All lines in the material below that contain "gamma" should be located and copied.
※ ※ ※
Lemma canon_ok h T : weighty h -> tight T h -> (forall x, x ∈ h -> x.1 <= T) -> wsum h < 2 ^ 53 -> (forall x, x ∈ h -> MinInt32 <= x.1 <= MaxInt32) ->
  Forall (fun b => is_u64 (b_Count b) /\ finite (b_Count b) = true /\ fle (b_Count b) 0 = false /\ in_range b) (as_bin <$> canon T h).
Proof.
  intros Hw (z & Hz & Hzt) Hle Hsum Hidx. apply List.Forall_forall. intros b Hb%list_elem_of_In. apply list_elem_of_fmap in Hb as (x & -> & Hx). apply elem_canon in Hx as (Hr & Hn & Hc). pose proof (hist_bounds T h x.1 Hw) as Hb. cbn [as_bin b_Count b_Index]. rewrite Hc. pose proof (of_int_range (hist T h x.1) ltac:(lia)) as Hor. destruct (int_finite (hist T h x.1) ltac:(lia)) as [Hf1 Hf2]. split_and!.
  - unfold is_u64. lia.
  - unfold finite. by rewrite Hf1, Hf2.
  - unfold fle. rewrite Hf1. change (isNaN 0) with false. change (fval 0) with 0. cbn [negb andb]. apply Z.leb_gt. rewrite fval_int by lia. pose proof (of_int_mono 0 (hist T h x.1)). rewrite of_int_0 in *. lia.
  - destruct (hist_pos_elem T h x.1 Hn) as (y & Hy & Ek). pose proof (Hidx y Hy). specialize (Hidx z Hz). specialize (Hle y Hy). unfold in_range. cbn [as_bin b_Index]. unfold clampi, MaxBins in Ek. lia.
Qed.
Lemma holds_validate s h : holds s h -> wsum h < 2 ^ 53 -> (forall x, x ∈ h -> MinInt32 <= x.1 <= MaxInt32) -> validateBins (bins s) = true /\ Forall (fun b => is_u64 (b_Count b)) (bins s).
Proof.
  intros Hs Hsum Hidx. pose proof (bins_few s (holds_shape s h Hs)) as Hfew. pose proof (bins_ascending s) as Ha. assert (Hok : Forall (fun b => is_u64 (b_Count b) /\ finite (b_Count b) = true /\ fle (b_Count b) 0 = false /\ in_range b) (bins s)).
  { destruct Hs as [[-> ->]|(T & Hr & Ht)]; [constructor|]. rewrite (bins_canon _ _ _ Hr). apply canon_ok; [apply Hr|done| |done|done]. intros x Hx. apply (rp_obs _ _ _ Hr x Hx). }
  split; [|eapply List.Forall_impl; [|exact Hok]; by intros b [? _]]. unfold validateBins. rewrite (proj2 (Z.leb_le _ _) Hfew). cbn [andb]. apply valid_bins_spec. split_and!; [eapply List.Forall_impl; [|exact Hok]; by intros b [_ ?]|done|done].
Qed.
Lemma index_parts xs : (forall x, x ∈ xs -> match place_of gamma x.1 with Above k | Under k => MinInt32 <= k <= MaxInt32 | AtZero => True end) ->
  (forall x, x ∈ above gamma xs -> MinInt32 <= x.1 <= MaxInt32) /\ (forall x, x ∈ under gamma xs -> MinInt32 <= x.1 <= MaxInt32).
Proof.
  intros Hi. split; intros y (x & Hx & E)%list_elem_of_omap; specialize (Hi x Hx); destruct (place_of gamma x.1); try done; by injection E as <-.
Qed.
※ ※ ※
• Response area:
Lemma index_parts xs : (forall x, x ∈ xs -> match place_of gamma x.1 with Above k | Under k => MinInt32 <= k <= MaxInt32 | AtZero => True end) ->
  (forall x, x ∈ above gamma xs -> MinInt32 <= x.1 <= MaxInt32) /\ (forall x, x ∈ under gamma xs -> MinInt32 <= x.1 <= MaxInt32).
  intros Hi. split; intros y (x & Hx & E)%list_elem_of_omap; specialize (Hi x Hx); destruct (place_of gamma x.1); try done; by injection E as <-.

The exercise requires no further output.